Uzanıp gelmededir...

Yolunu sapıtmış aydın kılıklılar, o ağacın bazı yer­lerini meselâ dalını, yaprağını, çiçeğini beğenmezler de, ele balta alıp o koca gövdeyi yere sermeye kalkar­larsa, sadece terakki, gelişme imkânlarını değil, bütün varlığı da yoketmiş olurlar. Ortada hiçbir şey değil sa­dece “odun” kalır. Halbuki “eğer ağaç hastalanmışsa bir bilene göstermek lâzımdır. Bakan da en çok köke bakmalıdır”:

‘Aşılarken de vurun kendine kendinden aşı,

Eğer istersek ağacın donanıp üstü başı,

Benzesin taze çiçeklerle bezenmiş geline

Geçmesin dikkat edin: balta çocuklar eline.

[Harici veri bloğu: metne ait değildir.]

(** * cate.util.cache: a shallow embedding of the caching engine

    The development follows [cate/util/cache.py]: the two cache stores
    ([MemoryCacheStore], [FileCacheStore]), the replacement policies, the
    cache-private [Item] class and the [Cache] class with its public
    operations [get_value], [put_value], [remove_value], [trim] and [clear].

    Modelling conventions.
    - Python numbers (integer sizes, float times and thresholds) are exact
      rationals ([Q]); comparisons are the boolean [Qle_bool].
    - Python objects that are mutated through several references
      ([Cache.Item] instances, referenced by [_item_dict], by [_item_list]
      and by local variables) live in a per-cache heap, a list indexed by
      references; the dictionary and the list hold references.
    - [_item_dict] is an insertion-ordered association list, as a Python
      dictionary is.
    - Exceptions are the [Raise] results of an error monad; the state
      reached before a raise is not kept.
    - [time.clock() - _T0] is an oracle [clock : nat -> Q], read at the
      number of readings made so far; [sys.getsizeof] is an oracle
      [getsizeof : value -> N].
    - The methods of [Cache] call each other recursively (a child tier
      calls its parent, [_add_item] calls [trim], [trim] calls the public
      methods back); the first argument [d : nat] of each of them is the
      call depth still available, and running out of it raises
      [RecursionError], as the interpreter does.
    - The disk is a map from paths to the contents of the regular files
      at them. Directories are not recorded: [os.makedirs] succeeds on
      every path but the empty one, and a path the file store reads or
      writes is taken not to be a directory, nor its directory part a
      file.
    - The re-entrant lock only serialises threads; the model is
      single-threaded and leaves it out. *)

From Stdlib Require Import QArith Lqa.
From Stdlib.Strings Require Import Byte Ascii String.
From stdpp Require Import gmap strings list.

Open Scope Q_scope.
Open Scope stdpp_scope.
Open Scope list_scope.
Open Scope string_scope.

(** ** Exceptions and the error monad *)

Inductive exn : Type :=
| ValueError | TypeError | AttributeError | KeyError
| FileNotFoundError | RecursionError | NotImplementedError.

Inductive result (A : Type) : Type :=
| Ok (a : A)
| Raise (e : exn).
Arguments Ok {A} a.
Arguments Raise {A} e.

#[global] Instance result_ret : MRet result := fun A a => Ok a.
#[global] Instance result_bind : MBind result := fun A B f m =>
  match m with Ok a => f a | Raise e => Raise e end.

Fixpoint foldM {S A : Type} (f : S -> A -> result S) (s : S) (l : list A)
  : result S :=
  match l with
  | [] => Ok s
  | a :: l' => s' ← f s a; foldM f s' l'
  end.

Definition Qlt_bool (x y : Q) : bool := negb (Qle_bool y x).

(** ** Keys and values *)

(** A key is [None] or a string. *)
Inductive Key : Type := KNone | KStr (s : string).

#[global] Instance Key_eq_dec : EqDecision Key.
Proof. solve_decision. Defined.

(** [str(key)] *)
Definition str (k : Key) : string :=
  match k with KNone => "None" | KStr s => s end.

(** The cached values: [None], integers, strings, [bytes], a buffer with an
    [nbytes] attribute (a [memoryview]) and a PIL image, of which only the
    [size] and [mode] attributes are kept. *)
Inductive value : Type :=
| VNone
| VInt (n : Z)
| VStr (s : string)
| VBytes (b : list byte)
| VMemview (b : list byte)
| VImage (w h : N) (mode : string).

(** [bool(value)], as tested by [if value:] *)
Definition truthy (v : value) : bool :=
  match v with
  | VNone => false
  | VInt n => negb (n =? 0)%Z
  | VStr s => negb (String.eqb s "")
  | VBytes b => negb (Nat.eqb (length b) 0)
  | VMemview b => negb (Nat.eqb (length b) 0)
  | VImage _ _ _ => true
  end.

(** [item.restore(store, key)] where [item] is a cached value: none of the
    values has a [restore] attribute. *)
Definition value_restore {St : Type} (item : value) (store : St) (k : Key)
  : result value := Raise AttributeError.

Definition in_strings (m : string) (l : list string) : bool :=
  existsb (String.eqb m) l.

(** ** The world: clock readings made so far, and the files on disk *)

Record World : Type := mkWorld {
  ticks : nat;
  fs : gmap string (list byte)
}.

Definition tick (w : World) : World := mkWorld (S (ticks w)) (fs w).
Definition set_fs (w : World) (f : gmap string (list byte)) : World :=
  mkWorld (ticks w) f.

(** ** Stored representations and cache stores *)

Inductive stored : Type :=
| SMem (k : Key) (v : value)     (* the list [key, value] *)
| SPath (p : string).            (* a file path *)

Inductive CacheStore : Type :=
| MemoryCacheStore
| FileCacheStore (cache_dir ext : string).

İşte bizim bugünkü hüsranımız, Şair’in şu son çığ­lığında gizlidir. Kökü mazinin derinliklerine bağlı,gövdesi, din, dil, hukuk, felsefe, iktisat, sanat gibi mil­lî has unsurları ile gelişmiş, faydalı yapraklar, altın meyveler vermeğe hazır “ağacımızı”, orta yerde, sahip­siz, bakımsız, dımdızlak bırakmışız. Baltayı da çoluk çocuğun eline vermişiz ki devirsinler. Devirsinler de, bizi bu koskoca dünya üzerinde yurtsuz, yolaksız, kül­türsüz, medeniyetsiz bıraksınlar.

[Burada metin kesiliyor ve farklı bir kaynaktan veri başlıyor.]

(** * datalad.metadata.metadata: argument normalisation and tag merging

    A shallow embedding of [src/datalad/metadata/metadata.py]:
    [_get_key], [_parse_argspec] and the part of [Metadata.__call__] that
    shapes the four setter arguments, merges tag specifications and
    dispatches to the annex repository.

    Python values are a closed inductive type: None, bool, int, str,
    bytes, list, tuple and dict. A [str] is modelled by the string of its
    bytes ([String.string]) and [str.lower] by ASCII lower-casing, which is
    what the code does on ASCII text; [bytes.lower] is ASCII lower-casing
    in the source too.
    Python dictionaries built by the code are [gmap string pyval]; a
    dictionary received as an argument is the list of its items in
    iteration order. Exceptions are an explicit error type threaded by a
    small error monad. *)

From Stdlib Require Import ZArith Ascii String List.
From stdpp Require Import base option list strings gmap fin_maps sorting.

Set Warnings "-register-all".

(** ** Python values *)

Inductive pyval : Type :=
| PyNone
| PyBool (b : bool)
| PyInt (n : Z)
| PyStr (s : string)
| PyList (xs : list pyval)
| PyTuple (xs : list pyval)
| PyDict (items : list (pyval * pyval))
| PyBytes (b : string).

(** Python truth value testing ([if v:], [not v]). *)
Definition truthy (v : pyval) : bool :=
  match v with
  | PyNone => false
  | PyBool b => b
  | PyInt n => negb (Z.eqb n 0)
  | PyStr s => negb (String.eqb s "")
  | PyList xs => negb (Nat.eqb (length xs) 0)
  | PyTuple xs => negb (Nat.eqb (length xs) 0)
  | PyDict items => negb (Nat.eqb (length items) 0)
  | PyBytes b => negb (String.eqb b "")
  end.

(** [isinstance(v, dict)], [isinstance(v, list)], [isinstance(v, tuple)]. *)
Definition is_dict (v : pyval) : bool :=
  match v with PyDict _ => true | _ => false end.
Definition is_list (v : pyval) : bool :=
  match v with PyList _ => true | _ => false end.
Definition is_tuple (v : pyval) : bool :=
  match v with PyTuple _ => true | _ => false end.

(** ** Exceptions and the error monad *)

Inductive exn : Type :=
| ValueError (msg : string)
| TypeError
| AttributeError.

Inductive result (A : Type) : Type :=
| Ok (a : A)
| Raise (e : exn).
Arguments Ok {A} a.
Arguments Raise {A} e.

(** The instances give the error monad stdpp's [x ← r; k] notation. *)
#[global] Instance result_ret : MRet result := fun A a => Ok a.
#[global] Instance result_bind : MBind result := fun A B f r =>
  match r with
  | Ok a => f a
  | Raise e => Raise e
  end.

#[global] Instance result_fmap : FMap result := fun A B f r =>
  match r with
  | Ok a => Ok (f a)
  | Raise e => Raise e
  end.

(** A Python [for] loop whose body may raise: the state is threaded through
    the items in order and the first exception ends the loop. *)
Fixpoint for_each {S A} (body : A -> S -> result S) (xs : list A) (st : S)
  : result S :=
  match xs with
  | [] => Ok st
  | x :: rest => st' ← body x st; for_each body rest st'
  end.

(** ** Strings *)

Definition dquote : string := String "034"%char EmptyString.
Definition newline : string := String "010"%char EmptyString.

(** [c.lower()] on one byte: [A-Z] to [a-z], everything else unchanged.
    This is [bytes.lower], and [str.lower] on ASCII text. A [str] with
    characters outside ASCII, which Python lower-cases by the Unicode
    tables, is outside this model: the statements below about keys are
    statements about ASCII keys. *)
Definition lower_ascii (c : ascii) : ascii :=
  let n := nat_of_ascii c in
  if (Nat.leb 65 n && Nat.leb n 90)%bool then ascii_of_nat (n + 32) else c.

Fixpoint lower (s : string) : string :=
  match s with
  | EmptyString => EmptyString
  | String c rest => String (lower_ascii c) (lower rest)
  end.

(** ** [valid_key = re.compile(r'^[0-9a-z._-]+$')] *)

Definition valid_key_pattern : string := "^[0-9a-z._-]+$".

(** The character class [[0-9a-z._-]]. *)
Definition in_class (c : ascii) : bool :=
  let n := nat_of_ascii c in
  ((Nat.leb 48 n && Nat.leb n 57)      (* 0-9 *)
   || (Nat.leb 97 n && Nat.leb n 122)  (* a-z *)
   || Nat.eqb n 46                     (* .   *)
   || Nat.eqb n 95                     (* _   *)
   || Nat.eqb n 45)%bool.              (* -   *)

(** [$] outside MULTILINE mode: at the end of the string, or just before a
    newline that is the last character of the string. *)
Definition at_dollar (s : string) : bool :=
  match s with
  | EmptyString => true
  | String c EmptyString => Ascii.eqb c "010"%char
  | String _ (String _ _) => false
  end.

(** [[0-9a-z._-]*$] from the current position. The class excludes the
    newline, so the greedy run of class characters is the only candidate. *)
Fixpoint class_star_dollar (s : string) : bool :=
  match s with
  | EmptyString => true
  | String c rest => if in_class c then class_star_dollar rest else at_dollar s
  end.

(** [valid_key.match(s)] as a truth value. *)
Definition valid_key_match (s : string) : bool :=
  match s with
  | EmptyString => false
  | String c rest => (in_class c && class_star_dollar rest)%bool
  end.

(** ** [_get_key] *)

(** [k.lower()]: [str] and [bytes] have the method, the other values
    raise [AttributeError]. *)
Definition py_lower (k : pyval) : result pyval :=
  match k with
  | PyStr s => Ok (PyStr (lower s))
  | PyBytes b => Ok (PyBytes (lower b))
  | _ => Raise AttributeError
  end.

Definition invalid_key_msg (k : string) : string :=
  "invalid metadata key " +:+ dquote +:+ k +:+ dquote
    +:+ ", must match pattern " +:+ valid_key_pattern.

(** [valid_key] is a [str] pattern: matching it against [bytes] raises
    [TypeError]. *)
Definition _get_key (k : pyval) : result string :=
  k ← py_lower k;
  match k with
  | PyStr k =>
      if negb (valid_key_match k)
      then Raise (ValueError (invalid_key_msg k))
      else Ok k
  | _ => Raise TypeError
  end.

(** ** [_parse_argspec] *)

Definition not_dict_or_sequence_msg : string :=
  "invalid metadata specification, must be a dict or sequence".
Definition something_weird_msg : string :=
  "invalid metadata specification, something weird".

(** What the [for] statement iterates over: [args.items()] for a dict (each
    item a 2-tuple), the elements themselves for a list or a tuple. *)
Definition iter_args (args : pyval) : list pyval :=
  match args with
  | PyDict items => map (fun kv => PyTuple [fst kv; snd kv]) items
  | PyList xs => xs
  | PyTuple xs => xs
  | _ => []
  end.

(** [k, v = k]. The items of a dict are 2-tuples, so the unpacking at
    line 64 never raises. *)
Definition unpack2 (k : pyval) : result (pyval * pyval) :=
  match k with
  | PyTuple [a; b] => Ok (a, b)
  | PyList [a; b] => Ok (a, b)
  | PyTuple _ | PyList _ => Raise (ValueError "unpack")
  | _ => Raise TypeError
  end.

(** The loop state: the [tags] list and the [mapping] dict. *)
Definition parse_state : Type := list pyval * gmap string pyval.

(** The body of the loop at lines 60-79. *)
Definition parse_body (asdict : bool) (k : pyval) (st : parse_state)
  : result parse_state :=
  let '(tags, mapping) := st in
  if asdict then
    '(k, v) ← unpack2 k;
    if truthy v then
      key ← _get_key k;
      Ok (tags, <[key := v]> mapping)
    else
      Ok (tags ++ [k], mapping)
  else
    match k with
    | PyList elems =>
        match elems with
        | [] => Raise (ValueError something_weird_msg)
        | [k0] => Ok (tags ++ [k0], mapping)
        | k0 :: rest =>
            key ← _get_key k0;
            Ok (tags, <[key := PyList rest]> mapping)
        end
    | _ => Ok (tags ++ [k], mapping)
    end.

Definition _parse_argspec (args : pyval) : result parse_state :=
  let tags : list pyval := [] in
  let mapping : gmap string pyval := ∅ in
  if negb (truthy args) then Ok (tags, mapping)
  else if negb (is_dict args || is_list args || is_tuple args)
  then Raise (ValueError not_dict_or_sequence_msg)
  else
    let asdict := is_dict args in
    for_each (parse_body asdict) (iter_args args) (tags, mapping).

Bereket versin gövde çok sağlam ve çocuklar kökü sarsacak kadar kuvvetli değiller de, bu ağaç büsbütün devrilerek odun haline gelmekten kurtuluyor. Bere­ket, büyük ve muhterem halkımız, köylümüz, işçimiz, esnafımız, atadan anadan aldıkları irfan ile, o vurulan ve sızım sızım sızlayan balta yaralarının bir kısmını onarıyorlar da, mübârek yurt topraklan üstünden te­melli sökülüp atılmıyoruz.

 

Ahmet Kabaklı,Kültür Emperyalizmi
Devamını Oku »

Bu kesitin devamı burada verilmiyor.